It has been a full decade since peace treaties halted the war in Bosnia, Croatia, and Serbia. U.S. Ambassador Douglas McElhaney declared, "Bosnia is at peace and will remain at peace," earlier this year at a 10th anniversary celebration. "The prospect of renewed hostilities is remote," he said.

That optimism, however, is not secure in the hearts of the Bosnian people, nor is it apparent in the landscape. Fallout from war glares like a flashing neon sign: German soldiers patrol Sarajevo's downtown office buildings and public facilities disfigured by mortar blasts; in northern cities, Turkish troops stand guard between bullet-riddled apartment buildings. UN helicopters buzz over the countryside, and the carcasses of entire villages-destroyed by bombs, bulldozers, or intentional fire-are reminders of "ethnic cleansing" that swept Bosnia in the 1990s.

While most urban areas have been declared "mine-safe," even in downtown Sarajevo dozens of neighborhoods are cordoned off with crime tape and ringed with land-mine warning signs. At one 20-story apartment building, so pocked with bullet holes that it looks like a giant block of Swiss cheese, Fikret Vukovic, a retired Bosnian special forces soldier, lives with his wife. A Serb from birth and evangelical Christian since 1999, Mr. Vukovic and his wife were forced from their home by Bosnian Muslims during one of many ethnic cleansing episodes meant to purify neighborhoods by ethnicity and religious background.

"Fundamental problems still fester," he told WORLD. "The very day that the United Nations and European Union troops leave Bosnia is the day the ethnic wars will start again." His wife Safeta agrees. She refills the coffee cups, lights a cigarette, and, referring to Bosnia's centuries of conflict, says, "The biggest problem our country has is that people do not forget."

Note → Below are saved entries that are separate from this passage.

Definition analyze_locals (SAMPLE_IMAGES : Store) : AnalyzeLocals :=
  fold_left analyze_step SAMPLE_IMAGES
    {| quality_distribution := []; locations := []; all_tags := []; total_size := 0 |}.

(** [analyze_image_metadata()].  The order in which [list(s)] lists a set is
    not fixed by the language; it is the argument [list_of_set], applied to
    the elements in the order they came in. *)
Definition analyze_image_metadata (list_of_set : list string -> list string)
    : M Store json :=
  (SAMPLE_IMAGES <- Py.get ;;
   let total_images := Py.len SAMPLE_IMAGES in
   let L := analyze_locals SAMPLE_IMAGES in
   ret (JDict
          [ ("success", JBool true);
            ("message",
             JStr ("Analyzed " ++ str_of_int total_images ++ " images in gallery")%string);
            ("statistics",
             JDict
               [ ("total_images", JInt total_images);
                 ("quality_distribution",
                  JDict (map (fun kv => (fst kv, JInt (snd kv))) (quality_distribution L)));
                 ("locations", of_strs (list_of_set (locations L)));
                 ("total_unique_tags", JInt (Py.len (all_tags L)));
                 ("sample_tags", of_strs (Py.slice (list_of_set (all_tags L)) 0 10));
                 ("total_storage_size", JInt (total_size L));
                 ("average_file_size",
                  JInt (if total_images >? 0 then total_size L / total_images else 0)) ]) ]))%py.

End MoreTools.

(** ** [src/tools.py]: the search with a limit *)

Module SearchQuery.

(** The model [SearchQuery] of [src/types.py]. *)
Record t : Type := mk {
  text : option string;
  date_range : option (dict Z);
  location : option string;
  tags : option (list string);
  relations : option (list string);
  quality : option Quality;
  limit : option Z
}.

End SearchQuery.

Module SearchResult.

(** The model [SearchResult] of [src/types.py]. *)
Record t : Type := mk {
  images : list ImageMetadata.t;
  total_count : Z;
  query : SearchQuery.t;
  executed_at : Z
}.

End SearchResult.

Module OriginalTools.

(** The validation of a field typed [Optional[Literal['excellent', 'good',
    'poor', 'blurry']]]: [None] or one of the four names. *)
Definition validate_quality (quality : option string) : result (option Quality) :=
  match quality with
  | None => Ok None
  | Some q =>
      if String.eqb q "excellent" then Ok (Some excellent)
      else if String.eqb q "good" then Ok (Some good)
      else if String.eqb q "poor" then Ok (Some poor)
      else if String.eqb q "blurry" then Ok (Some blurry)
      else Raise ValidationError
  end.

(** The dictionary [search_images] returns; [data] stands for
    [search_result.model_dump()], the same fields as a dictionary. *)
Record SearchResponse : Type := {
  success : bool;
  data : SearchResult.t;
  message : string
}.

(** [search_images(query, location, tags, quality, limit)] at clock reading
    [now]; the loop is the one of the paginated search. *)
Definition search_images (now : Z) (query : string) (location : option string)
    (tags : option (list string)) (quality : option string) (limit : option Z)
    : M Store SearchResponse :=
  (SAMPLE_IMAGES <- Py.get ;;
   let query_lower := lower query in
   let results :=
     fold_left (search_step query_lower location tags quality) SAMPLE_IMAGES [] in
   let results :=
     match limit with
     | Some n => if n =? 0 then results else Py.slice results 0 n
     | None => results
     end in
   validated <- lift (validate_quality quality) ;;
   let search_result :=
     SearchResult.mk results (Py.len results)
       (SearchQuery.mk (Some query) None location tags None validated limit)
       now in
   ret {| success := true;
          data := search_result;
          message := ("Found " ++ str_of_int (Py.len results)
                      ++ " images matching the query")%string |})%py.
(** * records-to-docx: a shallow embedding of [main.py]

    Python strings are modelled as lists of Unicode code points ([list Z]).
    Character classes follow CPython: [str.strip] and the regular
    expression class [\s] both use [Py_UNICODE_ISSPACE], whose table is
    finite and written out below; [\w] is [str.isalnum] plus the underscore,
    where [isalnum] is the Unicode database predicate, kept as a section
    variable (only its agreement with ASCII on ASCII code points is
    assumed where a statement needs it). *)

From Stdlib Require Import List ZArith Bool String Ascii Lia.
Import ListNotations.
Open Scope Z_scope.
Open Scope list_scope.

Definition pystr := list Z.

(** String literals of the source, as code points. *)
Definition str_of (s : string) : pystr :=
  map (fun a => Z.of_nat (nat_of_ascii a)) (list_ascii_of_string s).

Definition str_eqb (a b : pystr) : bool :=
  if list_eq_dec Z.eq_dec a b then true else false.

(** [Py_UNICODE_ISSPACE]: used by [str.strip()] and by [\s] in [re]. *)
Definition py_isspace (c : Z) : bool :=
  ((9 <=? c) && (c <=? 13)) || ((28 <=? c) && (c <=? 31)) || (c =? 32)
  || (c =? 133) || (c =? 160) || (c =? 5760)
  || ((8192 <=? c) && (c <=? 8202)) || (c =? 8232) || (c =? 8233)
  || (c =? 8239) || (c =? 8287) || (c =? 12288).

(** [str.isalnum] restricted to ASCII. *)
Definition ascii_isalnum (c : Z) : bool :=
  ((48 <=? c) && (c <=? 57)) || ((65 <=? c) && (c <=? 90))
  || ((97 <=? c) && (c <=? 122)).

(** [str.strip()] *)
Fixpoint lstrip (s : pystr) : pystr :=
  match s with
  | [] => []
  | c :: t => if py_isspace c then lstrip t else s
  end.

Definition rstrip (s : pystr) : pystr := rev (lstrip (rev s)).

Definition py_strip (s : pystr) : pystr := rstrip (lstrip s).

(** [s[:m]] with Python's slice semantics (negative bounds count from the end). *)
Definition py_slice_to (s : pystr) (m : Z) : pystr :=
  if 0 <=? m then firstn (Z.to_nat m) s
  else firstn (List.length s - Z.to_nat (- m)) s.

(** [a or b] on strings. *)
Definition py_or_str (a b : pystr) : pystr :=
  match a with [] => b | _ => a end.

(** ** Python dictionaries: insertion-ordered association lists.
    [d[k] = v] overwrites in place when [k] is present, appends otherwise. *)
Definition pydict := list (pystr * pystr).

Fixpoint dict_get (k : pystr) (d : pydict) : option pystr :=
  match d with
  | [] => None
  | (k', v) :: d' => if str_eqb k k' then Some v else dict_get k d'
  end.

Fixpoint dict_set (k v : pystr) (d : pydict) : pydict :=
  match d with
  | [] => [(k, v)]
  | (k', v') :: d' =>
      if str_eqb k k' then (k', v) :: d' else (k', v') :: dict_set k v d'
  end.

(** ** Effects: diagnostics, exceptions and [sys.exit] *)
Inductive msg :=
| MTemplateNotFound
| MWarnInvalid (lineno : nat) (line : pystr)
| MKVError
| MNoPairs
| MGenerated (out_path : pystr * pystr)
| MGenError.

Inductive event :=
| EMkdir (dir : pystr)
| EOpenKV                      (** [path.exists()] / [path.open()] on the KV file *)
| ERender (out_path : pystr * pystr)
| EStdout (m : msg)
| EStderr (m : msg).

Inductive exn := FileNotFoundError | KVReadError | OSError | RenderError.

Inductive outcome (A : Type) :=
| Ok (a : A)
| Raise (e : exn)
| Exit (code : Z).
Arguments Ok {A} a.
Arguments Raise {A} e.
Arguments Exit {A} code.
(** X3.  With the clock in range, each of the two top tables has as many rows
    as there are distinct counted keys, up to 50: the routers other than the
    loopback token, and the requests that are not excluded.  A table of
    fewer than 50 rows leaves no counted key out. *)
Theorem top_tables_size (es : list log_entry) (now : datetime) :
  clock_in_range now ->
  exists st,
    generate_statistics es now = Ok st
    /\ List.length (top_50_routers st)
       = Nat.min 50 (List.length (nodup string_dec (counted_routers es)))
    /\ List.length (top_50_pages st)
       = Nat.min 50 (List.length (nodup string_dec (counted_requests es)))
    /\ (List.length (top_50_routers st) < 50 ->
        forall entry, In entry es -> router entry <> loopback ->
                      In (router entry) (map fst (top_50_routers st)))
    /\ (List.length (top_50_pages st) < 50 ->
        forall entry, In entry es -> ~ excluded_request (request entry) ->
                      In (request entry) (map fst (top_50_pages st))).
Proof.
  intros Hnow.
  destruct (AggFacts.generate_statistics_value es now Hnow)
    as (average & hour & _ & _ & Hgs).
  eexists. split; [exact Hgs|]. cbn [top_50_routers top_50_pages].
  rewrite AggFacts.router_requests_keys, AggFacts.page_requests_keys.
  split; [apply TotalsFacts.most_common_length|].
  split; [apply TotalsFacts.most_common_length|].
  split.
  - intros Hlt entry Hin Hne. apply TotalsFacts.most_common_all; [exact Hlt|].
    unfold counted_routers. apply filter_In. split.
    + now apply in_map.
    + now apply AggFacts.router_counted_iff.
  - intros Hlt entry Hin Hne. apply TotalsFacts.most_common_all; [exact Hlt|].
    unfold counted_requests. apply filter_In. split.
    + now apply in_map.
    + now apply AggFacts.request_counted_iff.
Qed.

Lemma top_tables_size_witness :
  clock_in_range example_now
  /\ exists st,
      generate_statistics router_example example_now = Ok st
      /\ List.length (top_50_routers st) = 2
      /\ List.length (top_50_pages st) = 3.
Proof.
  assert (Hnow : clock_in_range example_now) by (vm_compute; split; congruence).
  split; [exact Hnow|].
  destruct (top_tables_size router_example example_now Hnow)
    as (st & Hst & Hrouters & Hpages & _).
  exists st. split; [exact Hst|]. rewrite Hrouters, Hpages.
  split; reflexivity.
Defined.

(** X4.  With the clock in range, no key stands twice in a top table, the
    counts of its rows do not increase from one row to the next, and they
    add up to at most the number of entries that are counted for it. *)
Theorem top_tables_rows (es : list log_entry) (now : datetime) :
  clock_in_range now ->
  exists st,
    generate_statistics es now = Ok st
    /\ NoDup (map fst (top_50_routers st))
    /\ NoDup (map fst (top_50_pages st))
    /\ StronglySorted (fun a b => snd b <= snd a) (top_50_routers st)
    /\ StronglySorted (fun a b => snd b <= snd a) (top_50_pages st)
    /\ list_sum (map snd (top_50_routers st))
       <= count_entries counted_router es
    /\ list_sum (map snd (top_50_pages st))
       <= count_entries counted_page es.
Proof.
  intros Hnow.
  destruct (AggFacts.generate_statistics_value es now Hnow)
    as (average & hour & _ & _ & Hgs).
  eexists. split; [exact Hgs|]. cbn [top_50_routers top_50_pages].
  unfold router_requests, page_requests, count_entries.
  rewrite <- (length_map router (filter counted_router es)).
  rewrite <- (length_map request (filter counted_page es)).
  repeat split;
    first [ apply TotalsFacts.most_common_NoDup
          | apply TotalsFacts.most_common_descend
          | apply TotalsFacts.most_common_total ].
Qed.

Lemma top_tables_rows_witness :
  clock_in_range example_now
  /\ exists st,
      generate_statistics page_example example_now = Ok st
      /\ list_sum (map snd (top_50_routers st)) = 35
      /\ list_sum (map snd (top_50_pages st)) = 15.
Proof.
  assert (Hnow : clock_in_range example_now) by (vm_compute; split; congruence).
  split; [exact Hnow|].
  destruct (top_tables_rows page_example example_now Hnow) as (st & Hst & _).
  exists st. split; [exact Hst|].
  revert Hst. vm_compute. intros [= <-]. split; reflexivity.
Defined.

(** X5.  As the clock advances, the window of the monthly roll-up only loses
    entries: with both clock readings in range and [now1 <= now2], a month of
    the later roll-up is a month of the earlier one, with a count that is not
    greater, and the later total is not greater. *)
Theorem rollup_shrinks_with_clock (es : list log_entry)
  (now1 now2 : datetime) :
  clock_in_range now1 -> clock_in_range now2 -> (now1 <= now2)%Z ->
  exists st1 st2,
    generate_statistics es now1 = Ok st1
    /\ generate_statistics es now2 = Ok st2
    /\ (forall k n2, In (k, n2) (monthly_requests st2) ->
          exists n1, In (k, n1) (monthly_requests st1) /\ n2 <= n1)
    /\ sum (map snd (monthly_requests st2))
       <= sum (map snd (monthly_requests st1)).
Proof.
  intros Hnow1 Hnow2 Hle.
  destruct (AggFacts.generate_statistics_value es now1 Hnow1)
    as (average1 & hour1 & _ & _ & Hgs1).
  destruct (AggFacts.generate_statistics_value es now2 Hnow2)
    as (average2 & hour2 & _ & _ & Hgs2).
  eexists _, _. split; [exact Hgs1|]. split; [exact Hgs2|].
  cbn [monthly_requests].
  assert (Hwin : forall entry,
             in_window now2 entry = true -> in_window now1 entry = true).
  { intros entry. unfold in_window, Datetime.gt, window_start.
    rewrite !Z.ltb_lt. lia. }
  split.
  - intros k n2 Hin. apply MonthFacts.In_monthly in Hin as [Hpos ->].
    assert (Hsub : count_entries (in_month now2 k) es
                   <= count_entries (in_month now1 k) es).
    { apply TotalsFacts.count_entries_sub. intros entry. unfold in_month.
      rewrite !andb_true_iff. intros [Hw Hk]. split; [now apply Hwin|exact Hk]. }
    exists (count_entries (in_month now1 k) es). split; [|exact Hsub].
    apply MonthFacts.In_monthly. split; [lia | reflexivity].
  - rewrite !TotalsFacts.monthly_total.
    now apply TotalsFacts.count_entries_sub.
Qed.

Lemma rollup_shrinks_with_clock_witness :
  clock_in_range example_now /\ clock_in_range next_day
  /\ exists st1 st2,
      generate_statistics [old_entry] example_now = Ok st1
      /\ generate_statistics [old_entry] next_day = Ok st2
      /\ sum (map snd (monthly_requests st2))
         <= sum (map snd (monthly_requests st1)).
Proof.
  assert (Hnow1 : clock_in_range example_now)
    by (vm_compute; split; congruence).
  assert (Hnow2 : clock_in_range next_day) by (vm_compute; split; congruence).
  split; [exact Hnow1|]. split; [exact Hnow2|].
  destruct (rollup_shrinks_with_clock [old_entry] example_now next_day
              Hnow1 Hnow2)
    as (st1 & st2 & Hst1 & Hst2 & _ & Hsum).
  - vm_compute. congruence.
  - exists st1, st2. auto.
Defined.

(** X6.  Two of the four ignored requests never decide anything: a request
    equal to [GET /styles.css] or [GET /favicon.png] already ends in an
    excluded suffix, so an entry is counted for the page ranking exactly when
    its request neither ends in [.png], [.ico] or [.css] nor is [GET /] or
    [HEAD /]. *)
Theorem ignored_requests_redundant (entry : log_entry) :
  counted_page entry
  = negb (Str.endswith_any (request entry) [".png"; ".ico"; ".css"]
          || existsb (String.eqb (request entry)) ["GET /"; "HEAD /"]).
Proof.
  unfold counted_page, ignored_requests. f_equal. cbn [existsb].
  destruct (String.eqb_spec (request entry) "GET /styles.css") as [->|_];
    [reflexivity|].
  destruct (String.eqb_spec (request entry) "GET /favicon.png") as [->|_];
    [reflexivity|].
  reflexivity.
Qed.

(** * The file collector *)

Module CollectorFacts.

Section Loops.

Variable strptime : string -> string -> option datetime.
Variable read_lines : string -> option (list string).

(** Unreadable lines are dropped, and the loop over the lines never fails. *)
Lemma collect_lines_eq (lines : list string) (acc : list log_entry) :
  collect_lines strptime lines acc
  = Done (acc ++ flat_map (entry_of_line strptime) lines)%list.
Proof.
  revert acc. induction lines as [|line lines IH]; intros acc.
  - cbn [collect_lines flat_map]. now rewrite app_nil_r.
  - cbn [collect_lines flat_map]. unfold entry_of_line at 1.
    destruct (ParserFacts.parse_log_line_total strptime (strip line))
      as [[entry|] Hparse]; rewrite Hparse.
    + rewrite IH, <- app_assoc. reflexivity.
    + rewrite IH. reflexivity.
Qed.

Lemma collect_files_eq (root : string) (files : list string)
  (acc : list log_entry) :
  collect_files strptime read_lines root files acc
  = if forallb (readable read_lines)
         (map (path_join root) (filter log_pattern_match files))
    then Done (acc ++ flat_map (entries_at strptime read_lines)
                        (map (path_join root)
                           (filter log_pattern_match files)))%list
    else Aborted IOFailure.
Proof.
  revert acc. induction files as [|file files IH]; intros acc.
  - cbn. now rewrite app_nil_r.
  - cbn [collect_files filter]. destruct (log_pattern_match file).
    + cbn [map forallb flat_map]. unfold readable at 1, entries_at at 1.
      destruct (read_lines (path_join root file)) as [lines|]; [|reflexivity].
      rewrite collect_lines_eq, IH. cbn [andb].
      destruct (forallb _ _); [|reflexivity].
      now rewrite <- app_assoc.
    + apply IH.
Qed.

Lemma collect_walk_eq (walk : list (string * list string * list string))
  (acc : list log_entry) :
  collect_walk strptime read_lines walk acc
  = if forallb (readable read_lines) (log_paths walk)
    then Done (acc ++ flat_map (entries_at strptime read_lines) (log_paths walk))%list
    else Aborted IOFailure.
Proof.
  revert acc. induction walk as [|[[root dirs] files] walk IH]; intros acc.
  - cbn. now rewrite app_nil_r.
  - cbn [collect_walk log_paths flat_map].
    rewrite collect_files_eq, forallb_app, flat_map_app.
    destruct (forallb _ (map (path_join root) _)); [|reflexivity].
    rewrite IH. cbn [andb].
    change (flat_map _ walk) with (log_paths walk).
    destruct (forallb _ (log_paths walk)); [|reflexivity].
    now rewrite <- app_assoc.
Qed.

End Loops.

Lemma forallb_agree {A : Type} (f g : A -> bool) (l : list A) :
  (forall x, In x l -> f x = g x) -> forallb f l = forallb g l.
Proof.
  induction l as [|a l IH]; intros Hfg; [reflexivity|].
  cbn [forallb]. rewrite (Hfg a (or_introl eq_refl)), IH; [reflexivity|].
  intros x Hx. apply Hfg. now right.
Qed.

Lemma flat_map_agree {A B : Type} (f g : A -> list B) (l : list A) :
  (forall x, In x l -> f x = g x) -> flat_map f l = flat_map g l.
Proof.
  induction l as [|a l IH]; intros Hfg; [reflexivity|].
  cbn [flat_map]. rewrite (Hfg a (or_introl eq_refl)), IH; [reflexivity|].
  intros x Hx. apply Hfg. now right.
Qed.

(** The outcome depends on what the reader gives at the paths that are read,
    and on nothing else. *)
Lemma parse_log_files_agree
  (strptime : string -> string -> option datetime)
  (os_walk : string -> list (string * list string * list string))
  (read1 read2 : string -> option (list string)) (directory : string) :
  (forall path, In path (log_paths (os_walk directory)) ->
                readable read1 path = readable read2 path
                /\ entries_at strptime read1 path
                   = entries_at strptime read2 path) ->
  parse_log_files strptime os_walk read1 directory
  = parse_log_files strptime os_walk read2 directory.
Proof.
  intros Hsame. unfold parse_log_files. rewrite !collect_walk_eq.
  rewrite (forallb_agree (readable read1) (readable read2));
    [|intros path Hin; apply (Hsame path Hin)].
  rewrite (flat_map_agree (entries_at strptime read1)
             (entries_at strptime read2));
    [reflexivity|intros path Hin; apply (Hsame path Hin)].
Qed.

(** The collector does not fail on a line. *)
Lemma parse_log_files_caught
  (strptime : string -> string -> option datetime)
  (os_walk : string -> list (string * list string * list string))
  (read_lines : string -> option (list string)) (directory : string)
  (e : exn) :
  parse_log_files strptime os_walk read_lines directory
  <> Aborted (Uncaught e).
Proof.
  unfold parse_log_files. rewrite collect_walk_eq.
  destruct (forallb _ _); discriminate.
Qed.

(** ** [strip] and padding *)

Lemma all_space_nil : all_space "".
Proof. intros c Hc. discriminate. Qed.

Inter-ethnic bloodletting has long been a part of Bosnia's way of life as the three major ethnic groups-Muslims, Serbians (mainly Orthodox), and Croats (mainly Catholics)-coexist in overlapping proximity across Bosnia, an area half the size of West Virginia. "We lost our homes when the Muslims invaded our land," said Rifet Kovic, a Serbian farmer whose family has worked the same plot of land for 300 years. But his family's loss doesn't date from the 1990s conflict; he's referring to events in the year 1389 when Muslims invaded Bosnia and launched 500 years of domination over Serbs. Mr. Kovic can describe those events as if they appeared in yesterday's newspaper.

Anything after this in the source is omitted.